发明公开一种快速检测马鹿源性鹿产品的PCR试剂盒,特别涉及检测鹿产品中是否含有马鹿产品的成分。用于快速准确识别鹿产品,属于生物检测试剂盒技术领域。

背景技术:

鹿产品是鹿的一些组织或者器官,主要包括有:鹿茸,鹿心,鹿肾,鹿胎,鹿筋,鹿鞭,鹿尾,鹿肉和鹿血等。由于鹿产品大多为名贵中药材,价格昂贵,所以市场上屡见用伪劣产品来冒充名贵的鹿产品。

目前,鹿产品的鉴定大多采用传统方法,主要包括性状鉴定、显微鉴定和理化鉴定。虽然传统鉴定方法简单、快捷、成本低,但影响传统鉴定方法的因素很多(如人为因素、环境因素、营养因素),因而不能准确地判断鹿产品的伪劣情况。比如在鹿产品的加工过程中,其性状、显微结构、理化性质等常常发生改变,利用传统鉴定方法来鉴定鹿产品可能会出现误判。然而,分子鉴定方法(基于DNA的方法)不受这些因素的影响,且具有准确性大、灵敏度高、稳定性好、通用性强等特点。

发明内容

本发明提供一种快速检测马鹿源性鹿产品的PCR试剂盒,解决了鹿产品中是否含有马鹿成分的问题。

本发明还提供了上述快速检测鹿产品的PCR试剂盒的制备方法,通过一个PCR方法反应体系采用一步反应来鉴别鹿产品中的马鹿源性成分。

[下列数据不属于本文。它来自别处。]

(** A reply is threaded by the message ID alone: a reply in another chat to a
    message of the same number is taken for a reply to the first chat's goal. *)
Theorem reply_threads_by_message_id_only uni (k j a b from : Z) st :
  let goal_msg := mkTMessage k "fix the bug" (Some from) (Some a) None in
  let st1 := (deriveMessage uni goal_msg "fix the bug" st).2 in
  let reply := mkTMessage j "cancel" (Some b) (Some b) (Some (mkTMessage k "hi" (Some b) (Some b) None)) in
  (deriveMessage uni goal_msg "fix the bug" st).1 =
    mkMessage MsgNewGoal ("tg-" +:+ FormatInt a +:+ "-" +:+ FormatInt k)
      (mkTask ("tg-" +:+ FormatInt a +:+ "-" +:+ FormatInt k) "" "fix the bug" "") "" "" /\
  (deriveMessage uni reply "cancel" st1).1 =
    mkMessage MsgCancel ("tg-" +:+ FormatInt a +:+ "-" +:+ FormatInt k) zero_task "" "".
Proof.
  simpl. unfold deriveMessage. simpl. split; [done|].
  unfold set_goals. simpl. rewrite lookup_insert_eq. done.
Qed.

(** When persisting an approval fails, the sender stays approved in memory until the
    restart. *)
Theorem failed_persist_still_approves_in_memory marshal_ids err_text cfg t fault e file' st s :
  in_int64 t = true -> a_store st = Some s ->
  Persist marshal_ids (with_approved s ({[t]} ∪ st_approved s)) (Some fault) (a_file st) = (Some e, file') ->
  let st' := handlePairingApprove marshal_ids err_text cfg t (Some fault) st in
  exists s', a_store st' = Some s' /\ t ∈ st_approved s' /\ a_file st' = file' /\
    forall m, senderID m = FormatInt t ->
      ad_Action (Decide ModeAllowlist (senderID m) (a_store st')) = ActionAcceptPlaintext.
Proof.
  intros Ht Hs Hp. unfold handlePairingApprove. rewrite Hs. unfold Add.
  rewrite Normalize_FormatInt by done.
  change (a_file (set_store st (Some (with_approved s ({[t]} ∪ st_approved s))) (a_file st)))
    with (a_file st). rewrite Hp.
  rewrite notify_store, emit_store, notify_file, emit_file.
  exists (with_approved s ({[t]} ∪ st_approved s)). split_and!; [done | simpl; set_solver | done |].
  intros m ->. simpl. unfold Contains_id. rewrite Normalize_FormatInt by done. simpl.
    rewrite bool_decide_eq_true_2 by set_solver. done.
Qed.

Lemma failed_persist_still_approves_in_memory_witness :
  exists s', a_store (handlePairingApprove (fun _ => "") (fun _ => "") (demo_cfg ModePairing) 77
    (Some FaultRename) demo_state) = Some s' /\ 77 ∈ st_approved s'.
Proof.
  edestruct (failed_persist_still_approves_in_memory (fun _ => "") (fun _ => "")
    (demo_cfg ModePairing) 77 FaultRename) with (st := demo_state) (s := NewStore "p")
    as (s' & H1 & H2 & _).
  - reflexivity.
  - reflexivity.
  - reflexivity.
  - exists s'. split; [exact H1 | exact H2].
Defined.
(** ** Instances *)

(** A world that counts down the loop's work; a loop that stops at once when
    its context is cancelled. *)
Definition demo_file : @RecordFile nat :=
  mkRecordFile (fun _ w => (None, w)) (fun _ w => (None, w)) (fun w => (None, w)) (fun _ => "t") (fun _ => Ok "{}").
Definition demo_box : @Box nat :=
  mkBox (fun t w => (Ok (mkBoxHandle ("sandbox-" +:+ task_ID t) "/w" "podman"), w)) (fun _ w => (None, w)) (fun _ w => (None, w)).
Definition demo_proc : @InBoxLoop nat unit :=
  mkInBoxLoop (fun _ _ => tt)
    (fun cancelled _ w => if cancelled then (LoopReturned (Some "killed"), w)
                          else match w with O => (LoopReturned None, w) | S n => (LoopRunning tt, n) end).
Definition demo_sup : @Supervisor nat unit :=
  mkSupervisor (Some demo_box) (Some demo_proc) (mkTask "t1" "r" "s" "") "rec"
    (Some (fun w => (None, w)))
    (Some (mkSigner (fun w => ((mkVerifyResult true None "", None), w)) (fun w => (None, w)))) 10.

Local Notation demo_sched := [TurnLoop; TurnTimer; TurnLoop; TurnSup ArmTimer; TurnLoop; TurnSup ArmLoop; TurnSup ArmLoop].
Local Notation demo_run sched := (Run demo_file (fun _ => "") demo_sup sched 5%nat).


Local Notation demo_begin := (begin_run demo_file demo_sup 5%nat).
Local Notation demo_two m0 :=
  (sup_run demo_file (fun _ => "") demo_sup demo_box demo_proc (mkBoxHandle "sandbox-t1" "/w" "podman")
    (Some (mkMeta "t1/sandbox-t1" "t1" "r" "s" "sandbox-t1" "/w")) [TurnLoop; TurnCancel] m0).

Lemma cancelled_run_always_returns_witness :
  exists more err e, Forall own more /\ demo_run ([TurnLoop; TurnCancel] ++ more) = Some (err, e).
Proof.
  destruct demo_begin as [r|[[[[box loop] h] record] m0]] eqn:Eb; [by vm_compute in Eb|].
  assert (Hb : (box, loop, h, record) = (demo_box, demo_proc, mkBoxHandle "sandbox-t1" "/w" "podman",
    Some (mkMeta "t1/sandbox-t1" "t1" "r" "s" "sandbox-t1" "/w"))) by (vm_compute in Eb; by injection Eb as <- <- <- <- <-).
  injection Hb as -> -> -> ->.
  assert (C : match demo_begin with
              | inr (_, _, _, _, m0) => match demo_two m0 with Some m => m_ctx m | None => false end
              | inl _ => false end = true) by (vm_compute; reflexivity).
  rewrite Eb in C. destruct (demo_two m0) as [m|] eqn:Er; [|discriminate].
  refine (cancelled_run_always_returns demo_file (fun _ => "") demo_sup 5%nat _ _ _ _ m0 _ m Eb Er _ (or_introl C)).
  intros [l w]. constructor. intros y Hy. discriminate.
Defined.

本发明提供的快速检测马鹿源性鹿产品的PCR试剂盒,其特征在于:

包括DNA提取液、PCR反应液和阴性标准品:

所述的DNA提取液:

(1)低盐缓冲液(pH 7.6-7.8):12-13份Tris碱(三羟甲基氨基甲烷),32-35份 Na2EDTA(乙二胺四乙酸二钠),7-8份MgCl2,4-5份NaCl,余份为水;

(2)细胞裂解液:4-6份 SDS十二烷基硫酸钠,4-6份Triton X-100(聚乙二醇对异辛基苯基醚),1000份低盐缓冲液;

所述的PCR反应液:

ddH2O 、10 × PCR Buffer 、dNTPs 、上游引物、下游引物、Taq酶;

具体引物序列为:

上游引物:5’- CATGTATAACAGTACATGAGTTAGCG -3’

下游引物:5’- CATGGTAATTAAGCTCGTGATCTA-3’

阴性标准品:为无菌双蒸水。

本发明所述快速检测马鹿源性鹿产品的PCR试剂盒的制备方法,包括以下步骤:

1)DNA提取液

(1)低盐缓冲液(pH 7.6-7.8):12-13份Tris碱(三羟甲基氨基甲烷),32-35份 Na2EDTA(乙二胺四乙酸二钠),7-8份MgCl2,4-5份NaCl,余份为水;

(2)细胞裂解液:4-6份 SDS十二烷基硫酸钠,4-6份Triton X-100(聚乙二醇对异辛基苯基醚),1000份低盐缓冲液;

2)PCR反应液。

(1)引物设计:在马鹿的线粒体DNA D-loop区域,设计一对特异性引物,包括一个上游引物和一个下游引物。序列如下:

上游引物:5’- CATGTATAACAGTACATGAGTTAGCG -3’

下游引物:5’- CATGGTAATTAAGCTCGTGATCTA-3’

(2)PCR反应液:

ddH2O  9.3ul,10 × PCR Buffer  1.5ul,dNTPs(100 uM)  2.0ul,上游引物(20 uM)  0.5ul,下游引物 (20 uM)   0.5ul,Taq酶(5U/ul)   0.2ul。

(3)阴性标准品:为无菌双蒸水。

本发明的马鹿源性鹿产品PCR检测的使用方法:

(1)从待检样品中提取基因组DNA;

(2)制备PCR反应体系:

取步骤(1)中的DNA 1ul和阴性对照加入到PCR反应液中,用PCR仪进行扩增;

(3)设定反应程序进行PCR扩增,反应程序均如下:

94℃  5min;94℃  30s,62℃  30s,72℃  30s, 72℃  5min,扩增30个循环。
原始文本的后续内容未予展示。